The business wants a proactive partner. For their part, business managers indicate that more frequent, relevant, and timely communication with the CI team would improve engagement, strengthen understanding, and create common goals. One senior automotive executive said, “The insights group has to find ways to collaborate and provide insights in a timely and meaningful way to the business group. It’s not just providing the information and analysis at the pace of our business, but the implications before decisions happen and investments are made.”

In fact, our research shows that as CI functions mature, they tend to share and distribute information more proactively. At stage 1, CI distributes research results primarily to the business groups that commissioned the work through traditional media such as reports. At stages 3 and 4, CI disseminates research findings and information on various consumer topics more broadly through regular interactions with the executive and board in which CI makes presentations alongside business counterparts. In addition, more mature CI groups expand their reporting methodologies by, for example, creating self-service visualization tools, pushing alerts, using handhelds in the field, or creating videos and infographics. They use “push” outreach methods more frequently than “pull” approaches such as ad hoc or standing meetings with business leaders.

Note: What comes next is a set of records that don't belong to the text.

(* ===== verification/GlacierImage.v ===== *)
(** * What a Glacier device receives

    The frames of the protocol as a device that follows it reads them, and the course of
    a recovery: each frame goes out when the one before has been answered, the device
    comes to hold the parts of the image, and it is told to run them last. From it, what
    the device holds at any time and at the end, how many transfers that takes, and that
    a damaged response is never taken for a success. *)

From stdpp Require Import list strings.
From S2P Require Import Prelude Bytes Text Trace Threads OcpIo OcpCommands OcpSeen Crc32 GlacierCommands GlacierFile GlacierTransfer.

(** * What a Glacier device receives *)

#[local] Open Scope Z_scope.

(** ** Frames *)

Lemma append_crc_le n v l : append_crc n v l = l ++ le_encode n v.
Proof.
  revert v l. induction n as [|n IH]; intros v l; cbn [append_crc le_encode]; [by rewrite app_nil_r|].
  rewrite IH, <- app_assoc. cbn [app]. repeat f_equal.
  - change 0xFF with (Z.ones 8). rewrite Z.land_ones by lia. unfold u8, wrap. change (2 ^ 8) with 256.
    by rewrite Z.mod_mod.
  - rewrite Z.shiftr_div_pow2 by lia. done.
Qed.

Lemma frame_eq cmd payload :
  getCommandBytesWithCRC32 cmd payload =
  (command_byte cmd :: payload) ++ le_encode 4 (crc32 (command_byte cmd :: payload)).
Proof. apply append_crc_le. Qed.

Lemma frame_length cmd payload : length (getCommandBytesWithCRC32 cmd payload) = (5 + length payload)%nat.
Proof. rewrite frame_eq, length_app, le_encode_length. cbn. lia. Qed.

Lemma frame_not_nil cmd payload : getCommandBytesWithCRC32 cmd payload ≠ [].
Proof. intros H%(f_equal length). rewrite frame_length in H. done. Qed.

Lemma command_byte_word cmd : word 8 (command_byte cmd).
Proof. by destruct cmd; vm_compute. Qed.

(** How a device reads a frame: its last four bytes are the checksum of the others. *)
Definition unframe (frame : buffer) : option (Z * buffer) :=
  if (length frame <? 5)%nat then None else
  let body := take (length frame - 4) frame in
  if crc32 body =? le_decode (drop (length frame - 4) frame) then
    match body with c :: payload => Some (c, payload) | [] => None end
  else None.

(** And the payload of a write: offset, length less one, data, 32 bytes. *)
Definition unpack (payload : buffer) : option (Z * buffer) :=
  match payload with
  | o0 :: o1 :: o2 :: l :: rest =>
      let n := Z.to_nat (l + 1) in
      if (length rest =? n + randomByteCount)%nat then Some (le_decode [o0; o1; o2], take n rest) else None
  | _ => None
  end.

Lemma unframe_frame cmd payload :
  bytes_ok payload → unframe (getCommandBytesWithCRC32 cmd payload) = Some (command_byte cmd, payload).
Proof.
  intros Hp. unfold unframe. rewrite frame_length. cbn [Nat.ltb Nat.leb Nat.add Nat.sub].
  rewrite frame_eq, take_app_length', drop_app_length' by (cbn; lia).
  rewrite le_decode_encode; [by rewrite Z.eqb_refl|].
  apply crc32_word. constructor; [apply command_byte_word|done].
Qed.

Lemma toOffsetBytes_le v : word 24 v → le_decode (toOffsetBytes v) = v.
Proof.
  intros Hv. replace (toOffsetBytes v) with (le_encode 3 v); [by apply le_decode_encode|].
  unfold toOffsetBytes, u8, wrap. change 0xFF with (Z.ones 8). rewrite !Z.land_ones by lia.
  rewrite !Z.shiftr_div_pow2 by lia. rewrite !Z.mod_mod by lia. cbn [le_encode].
  change (2 ^ 8) with 256. change (2 ^ 16) with (256 * 256). by rewrite Z.div_div.
Qed.

Lemma unpack_payload data offset :
  (1 ≤ length data ≤ 256)%nat → word 24 offset → unpack (getWriteCommandPayload data offset) = Some (offset, data).
Proof.
  intros Hl Ho. unfold getWriteCommandPayload, unpack. cbn [toOffsetBytes app].
  replace (Z.to_nat (u8 (Z.of_nat (length data) - 1) + 1)) with (length data).
  2:{ unfold u8. rewrite wrap_small by (unfold word; lia). lia. }
  rewrite length_app, length_replicate, Nat.eqb_refl. repeat f_equal.
  - by apply toOffsetBytes_le.
  - by apply take_app_length.
Qed.

Lemma payload_ok data offset : bytes_ok data → bytes_ok (getWriteCommandPayload data offset).
Proof.
  intros Hd. unfold getWriteCommandPayload, toOffsetBytes. cbn [app].
  do 4 (constructor; [by apply wrap_word|]). apply bytes_ok_app. split; [done|].
  apply Forall_replicate. by vm_compute.
Qed.

(** ** Responses *)

Definition ask_response : buffer := getCommandBytesWithCRC32 GetResponseCommand [].

(** The polls of a response with what they come to: at most [tries] of them, all but the
    last pending. *)
Inductive answered (cmd : RecoveryCommand) (len : ResponseLength) : nat → list Obs → res string RecoveryResult → Prop :=
| answered_unopened n e : answered cmd len (S n) [] (Throw e)
| answered_unread n e : answered cmd len (S n) [Took ask_response None] (Throw e)
| answered_final n bytes r :
    length bytes = response_length len → bytes_ok bytes →
    ValidateGetResponseCmd cmd bytes len = r → r ≠ Pending →
    answered cmd len (S n) [Took ask_response (Some bytes)] (Ok r)
| answered_pending n bytes os r :
    ValidateGetResponseCmd cmd bytes len = Pending →
    answered cmd len n os r → answered cmd len (S n) (Took ask_response (Some bytes) :: os) r
| answered_late : answered cmd len 0 [] (Ok Pending).
(* ===== verification/NvConfig.v ===== *)
(** * The configuration file of the NVSwitch manager

    src/nvswitch-config/nvswitch_config_manager.cpp, [parseConfigFile] and the helpers it
    uses: a line at a time into blobs of bytes, which the metadata at the end must
    agree with. A configuration that is printed reads back; what is read has no empty
    blob and is no larger than its text. *)

From stdpp Require Import list strings pretty.
From Stdlib Require Import Ascii.
From S2P Require Import Prelude Bytes Text.

#[local] Open Scope string_scope.
#[local] Open Scope list_scope.
#[local] Open Scope Z_scope.

(** ** Helpers *)

(** [nvswitch-config/nvswitch_config_manager.cpp:672-681 trimInPlace] *)
Definition trimInPlace (s : string) : string := trim_left (trim_right s).

(** The bytes of pairs of hexadecimal digits; [i] is the index of the first. *)
Fixpoint hex_pairs (i : Z) (hexStr : string) : res string buffer :=
  match hexStr with
  | String hi (String lo rest) =>
      match hex_char hi, hex_char lo with
      | Some h, Some l =>
          bytes ← hex_pairs (i + 1) rest;
          Ok (16 * h + l :: bytes)
      | _, _ =>
          Throw ("Non-hex character in blob string at byte offset " +:+ to_string i +:+ " (chars '" +:+
                 String hi (String lo "')."))
      end
  | _ => Ok []
  end.

(** [nvswitch-config/nvswitch_config_manager.cpp:683-721 hexStringToBytes] *)
Definition hexStringToBytes (hexStr : string) : res string buffer :=
  if Nat.odd (String.length hexStr)
  then Throw ("Hex string has odd length (" +:+ to_string (Z.of_nat (String.length hexStr)) +:+ "); must be a multiple of 2.")
  else hex_pairs 0 hexStr.
(** * Scene graph service of [packages/g]: hierarchy, lazy transforms, sort

    A shallow embedding of [SceneGraphService.ts].  Entities are object
    references in the TypeScript source; here they are natural numbers that
    index a component store.  Every method of the service becomes a function
    on the store.  Recursion of the source (walking up the parent chain,
    cascading down the children) is bounded by a fuel argument, and a
    [TypeError] raised by a field access on an absent component is the result
    [Throw].

    Conventions of the embedding:
    - vectors, quaternions and matrices are values; a [gl-matrix] call that
      writes its [out] argument is the assignment of the returned value.  The
      one array the source shares between callers, the [position] view that
      [setPosition] rebinds to its argument, is only ever read right after it
      is written, so it is a value here as well;
    - scratch buffers captured by closures are overwritten before every use
      and are local values here;
    - the setters take the vector form of their argument; the form with
      three numbers only builds that vector;
    - [emit] appends the entity to a log; listeners are outside the service.

    The file has two parts: the definitions (the service, a rational
    instance of [gl-matrix] to run it, concrete scenes, and the vocabulary of
    the properties), then the properties. *)

From Stdlib Require Import List ZArith QArith Qreduction Lia Bool Arith PeanoNat.
From Stdlib Require Import Permutation Sorted.
Import ListNotations.

Close Scope Q_scope.
Set Implicit Arguments.

(** ** Results of a call: a value, a JavaScript exception, or fuel exhausted *)

Inductive Res (A : Type) : Type :=
| Ok (a : A)
| Throw
| OutOfFuel.

Arguments Ok {A} a.
Arguments Throw {A}.
Arguments OutOfFuel {A}.

Definition bind {A B : Type} (c : Res A) (k : A -> Res B) : Res B :=
  match c with
  | Ok a => k a
  | Throw => Throw
  | OutOfFuel => OutOfFuel
  end.

Notation "x <- c ;; k" := (bind c (fun x => k))
  (at level 61, c at next level, right associativity).
Notation "' p <- c ;; k" := (bind c (fun p => k))
  (at level 61, p pattern, c at next level, right associativity).

(** ** The interface of the external [gl-matrix] library

    [gl-matrix] is a dependency of the package, not part of it.  The service
    only calls the functions listed here; each is taken in its functional
    reading (the [out] argument of the library is the returned value).
    [mat4_invert] is [None] where the library returns [null]. *)

Class GLMatrix : Type := {
  vec3 : Type;
  quat : Type;
  mat4 : Type;
  mat4_multiply : mat4 -> mat4 -> mat4;
  mat4_invert : mat4 -> option mat4;
  mat4_getScaling : mat4 -> vec3;
  mat4_getTranslation : mat4 -> vec3;
  mat4_getRotation : mat4 -> quat;
  mat4_fromRotationTranslationScaleOrigin : quat -> vec3 -> vec3 -> vec3 -> mat4;
  quat_fromEuler : vec3 -> quat;
  quat_multiply : quat -> quat -> quat;
  quat_invert : quat -> quat;
  quat_normalize : quat -> quat;
  vec3_add : vec3 -> vec3 -> vec3;
  vec3_multiply : vec3 -> vec3 -> vec3;
  vec3_transformQuat : vec3 -> quat -> vec3;
  vec3_transformMat4 : vec3 -> mat4 -> vec3
}.

(** The bounding box class of [../shapes] is not among the files of the
    service; the service only calls its [setFromTransformedAABB]. *)

Class Shapes (G : GLMatrix) : Type := {
  AABB : Type;
  setFromTransformedAABB : AABB -> mat4 -> AABB
}.

(** ** Components *)

Definition Entity : Type := nat.

Record SceneGraphNode : Type := mkNode {
  parent : option Entity;
  children : list Entity;
  frozen : bool
}.

Record Sortable : Type := mkSortable {
  zIndex : Z;
  sdirty : bool;
  sorted : list Entity
}.

Section Model.

Context {G : GLMatrix} {Sh : Shapes G}.

Record Transform : Type := mkTransform {
  localPosition : vec3;
  localRotation : quat;
  localScale : vec3;
  origin : vec3;
  localTransform : mat4;
  worldTransform : mat4;
  localDirtyFlag : bool;
  dirtyFlag : bool;
  position : vec3;
  rotation : quat;
  scaling : vec3
}.

Record Renderable : Type := mkRenderable {
  aabb : option AABB;
  rdirty : bool
}.

(** The components of one entity.  [SceneGraphNode] and [Sortable] are read
    without a guard everywhere in the service; [Transform], [Renderable] and
    [Geometry] are tested for presence at some places, so they are optional.
    Of [Geometry] only its [aabb] field is used. *)

Record Components : Type := mkComponents {
  node : SceneGraphNode;
  sortable : Sortable;
  transform : option Transform;
  renderable : option Renderable;
  geometry : option AABB
}.

(** The store, and the log of [AABBChanged] events emitted so far (oldest
    first). *)

Record State : Type := mkState {
  comps : Entity -> Components;
  events : list Entity
}.

Definition upd (e : Entity) (c : Components) (s : State) : State :=
  mkState (fun x => if Nat.eqb x e then c else comps s x) (events s).

Definition setNode (e : Entity) (n : SceneGraphNode) (s : State) : State :=
  let c := comps s e in
  upd e (mkComponents n (sortable c) (transform c) (renderable c) (geometry c)) s.
(** * MyTradingBot: the roulette predictors of [roulette.py] and [testRou.py]

    A shallow embedding of the two predictor scripts and the proofs of the
    properties their specification states.

    - Python numbers (the [int] and [float] counts held by the [Counter]
      tables) are kept abstract behind the interface [Number]; it is
      instantiated with IEEE binary64 ([float64], what CPython computes) and
      with exact rationals ([exact]: the [int] counts of [roulette.py],
      and arithmetic without rounding).
    - A Python [dict] / [Counter] / [defaultdict] is an insertion-ordered
      association list ([dict]): [most_common] breaks ties by insertion
      order, so order is part of the value.
    - Methods are computations in a state-and-exception monad over the
      predictor object: an exception leaves the mutations done so far. *)

From Stdlib Require Import ZArith List Bool Lia Floats QArith Qcanon Sorted.
From stdpp Require Import base decidable list strings.

Import ListNotations.
Local Open Scope Z_scope.

(** ** Python numbers *)

(** The arithmetic the scripts use on table weights. [wdiv] is true
    division, [None] standing for [ZeroDivisionError]; [wlt] is [<];
    [prune_eps] is the literal [1e-6]. *)
Class Number (W : Type) : Type := {
  of_int : Z -> W;
  wadd : W -> W -> W;
  wmul : W -> W -> W;
  wdiv : W -> W -> option W;
  wlt : W -> W -> bool;
  prune_eps : W
}.

(** ** Exceptions and the method monad *)

Inductive exn : Type :=
| ValueError          (* list.index(x): x not in list *)
| IndexError          (* list index out of range *)
| ZeroDivisionError.

Inductive result (A : Type) : Type :=
| Ok (a : A)
| Raise (e : exn).
Arguments Ok {A} a.
Arguments Raise {A} e.

Definition result_bind {A B} (r : result A) (k : A -> result B) : result B :=
  match r with
  | Ok a => k a
  | Raise e => Raise e
  end.

(** A method of an object of type [S]: it returns or raises, and hands back
    the object as mutated up to that point. *)
Definition M (S A : Type) : Type := S -> result A * S.

Definition ret {S A} (a : A) : M S A := fun self => (Ok a, self).

Definition bind {S A B} (m : M S A) (k : A -> M S B) : M S B :=
  fun self =>
    match m self with
    | (Ok a, self') => k a self'
    | (Raise e, self') => (Raise e, self')
    end.

Definition gets {S A} (f : S -> A) : M S A := fun self => (Ok (f self), self).

Definition modify {S} (f : S -> S) : M S unit := fun self => (Ok tt, f self).

Definition lift {S A} (r : result A) : M S A := fun self => (r, self).

(** The object after the call, and what the call returned or raised. *)
Definition state_after {S A} (m : M S A) (self : S) : S := snd (m self).

Definition returned {S A} (m : M S A) (self : S) : result A := fst (m self).

(** [hoare P m Q E]: run from an object satisfying [P], the method [m]
    either returns [a] and leaves an object satisfying [Q a], or raises and
    leaves one satisfying [E]. The method is a function, so it always does
    one of the two. *)
Definition hoare {S A} (P : S -> Prop) (m : M S A)
    (Q : A -> S -> Prop) (E : S -> Prop) : Prop :=
  forall self, P self ->
    match m self with
    | (Ok a, self') => Q a self'
    | (Raise _, self') => E self'
    end.

(** A method that keeps an invariant whether it returns or raises. *)
Definition preserves {S A} (I : S -> Prop) (m : M S A) : Prop :=
  hoare I m (fun _ => I) I.

(** A loop whose body may raise and touches no state. *)
Fixpoint for_each {A B} (f : A -> result B) (l : list A) : result (list B) :=
  match l with
  | [] => Ok []
  | a :: l' =>
      result_bind (f a) (fun b =>
      result_bind (for_each f l') (fun bs => Ok (b :: bs)))
  end.

Declare Scope py_scope.
Delimit Scope py_scope with py.
Notation "x <- m ;; k" := (bind m (fun x => k))
  (at level 100, m at next level, right associativity) : py_scope.
Notation "m ;; k" := (bind m (fun _ => k))
  (at level 100, right associativity) : py_scope.

(** [not l], for a list or a dict. *)
Definition list_is_empty {A} (l : list A) : bool :=
  match l with [] => true | _ => false end.

(** ** Insertion-ordered dictionaries *)

Section Dict.
Context {K V : Type} `{EqDecision K}.

Definition dict : Type := list (K * V).

(** [k in d] *)
Fixpoint dict_lookup (k : K) (d : dict) : option V :=
  match d with
  | [] => None
  | (k', v) :: d' => if decide (k' = k) then Some v else dict_lookup k d'
  end.

Definition dict_mem (k : K) (d : dict) : bool :=
  match dict_lookup k d with Some _ => true | None => false end.

(** [d[k] = v]: an existing key keeps its place, a new one goes last. *)
Fixpoint dict_set (k : K) (v : V) (d : dict) : dict :=
  match d with
  | [] => [(k, v)]
  | (k', v') :: d' =>
      if decide (k' = k) then (k, v) :: d' else (k', v') :: dict_set k v d'
  end.

(** [del d[k]] *)
Fixpoint dict_del (k : K) (d : dict) : dict :=
  match d with
  | [] => []
  | (k', v') :: d' =>
      if decide (k' = k) then dict_del k d' else (k', v') :: dict_del k d'
  end.

(** [list(d)] *)
Definition dict_keys (d : dict) : list K := map fst d.

(** [d.values()] *)
Definition dict_values (d : dict) : list V := map snd d.

(** No key twice: what every Python dict satisfies. *)
Definition dict_wf (d : dict) : Prop := NoDup (dict_keys d).
End Dict.
Arguments dict : clear implicits.

(** ** [collections.Counter] *)

Section Counter.
Context {W : Type} `{Number W} {K : Type} `{EqDecision K}.

Definition Counter : Type := dict K W.

(** [Counter()] *)
Definition counter_new : Counter := [].

(** [c[k]]: a missing key counts [0] and is not inserted. *)
Definition counter_get (k : K) (c : Counter) : W :=
  match dict_lookup k c with
  | Some w => w
  | None => of_int 0
  end.

(** [c[k] += 1] *)
Definition counter_incr (k : K) (c : Counter) : Counter :=
  dict_set k (wadd (counter_get k c) (of_int 1)) c.

(** [sum(c.values())] *)
Definition counter_total (c : Counter) : W :=
  fold_left wadd (dict_values c) (of_int 0).

(** Stable insertion into a list sorted by decreasing count: the new
    entry comes from earlier in the dict than the ones already placed, so
    it goes before every entry that is not strictly larger. *)
Fixpoint insert_by_count (x : K * W) (l : list (K * W)) : list (K * W) :=
  match l with
  | [] => [x]
  | y :: l' =>
      if wlt (snd x) (snd y) then y :: insert_by_count x l' else x :: y :: l'
  end.

Definition sort_by_count (l : list (K * W)) : list (K * W) :=
  fold_right insert_by_count [] l.

(** [c.most_common(n)]: the [n] largest counts, largest first, equal
    counts in insertion order; nothing when [n <= 0]. *)
Definition most_common (n : Z) (c : Counter) : list (K * W) :=
  firstn (Z.to_nat n) (sort_by_count c).

(** What one decay step leaves of a weight [w]: the product, unless it is
    below [1e-6]. *)
Definition decay_weight (decay w : W) : option W :=
  if wlt (wmul w decay) prune_eps then None else Some (wmul w decay).

(** [c'] is [c] after one decay step: what is left was multiplied by the
    decay factor and is not below [1e-6], and what is not below [1e-6]
    after the multiplication is left. *)
Definition decayed_from (decay : W) (c c' : Counter) : Prop :=
  (forall k w', dict_lookup k c' = Some w' ->
     exists w, dict_lookup k c = Some w /\ w' = wmul w decay /\
               wlt w' prune_eps = false) /\
  (forall k w, dict_lookup k c = Some w ->
     wlt (wmul w decay) prune_eps = false ->
     dict_lookup k c' = Some (wmul w decay)).

(** The decay loops of [_apply_decay]:
<<
    for k in list(c):
        c[k] *= decay
        if c[k] < 1e-6:
            del c[k]
>>  *)
Definition decay_entry (decay : W) (k : K) (c : Counter) : Counter :=
  let c1 := dict_set k (wmul (counter_get k c) decay) c in
  if wlt (counter_get k c1) prune_eps then dict_del k c1 else c1.

Definition decay_counter (decay : W) (c : Counter) : Counter :=
  fold_left (fun c k => decay_entry decay k c) (dict_keys c) c.
End Counter.
Arguments Counter : clear implicits.

(** ** The wheel ([wheel_sequence] and the functions on it, the same in
    both scripts) *)

Definition wheel_sequence : list Z :=
  [0; 32; 15; 19; 4; 21; 2; 25; 17; 34;
   6; 27; 13; 36; 11; 30; 8; 23; 10; 5;
   24; 16; 33; 1; 20; 14; 31; 9; 22; 18;
   29; 7; 28; 12; 35; 3; 26].

(** [len(l)] *)
Definition len {A} (l : list A) : Z := Z.of_nat (length l).

(** [l.index(x)], raising [ValueError] when [x] is not in [l]. *)
Fixpoint list_index (x : Z) (l : list Z) : result Z :=
  match l with
  | [] => Raise ValueError
  | y :: l' =>
      if decide (y = x) then Ok 0
      else result_bind (list_index x l') (fun i => Ok (i + 1))
  end.

(** [l[i]] for a Python index, negative ones counting from the end. *)
Definition list_getitem {A} (l : list A) (i : Z) : result A :=
  let j := if i <? 0 then len l + i else i in
  if j <? 0 then Raise IndexError
  else match nth_error l (Z.to_nat j) with
       | Some a => Ok a
       | None => Raise IndexError
       end.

CI needs customer-centric business partners. In terms of organizational engagement, our 2009 research showed that the CI focus was on being represented at key decision-making meetings. That representation, and even basic coordination, is largely in place now, but that’s not the same thing as integration and cooperation. In the future for CI—as well as for commercial analytics—the focus will need to be on building a collaborative relationship with the business characterized by transparency, openness, true partnership, information sharing, responsiveness, respect, and a communications approach that gives partners the benefit of the doubt and avoids the blame game when things go wrong.

From a CI team’s perspective, the best business line partners have four defining characteristics. First, they have an external, customer-centric orientation and mindset. Second, they do not simply coordinate with customer insight—they are effective collaborators. Third, they have strong leadership skills. And fourth, they are strong in business execution—once they make a decision, they act effectively and decisively, bringing others along with them.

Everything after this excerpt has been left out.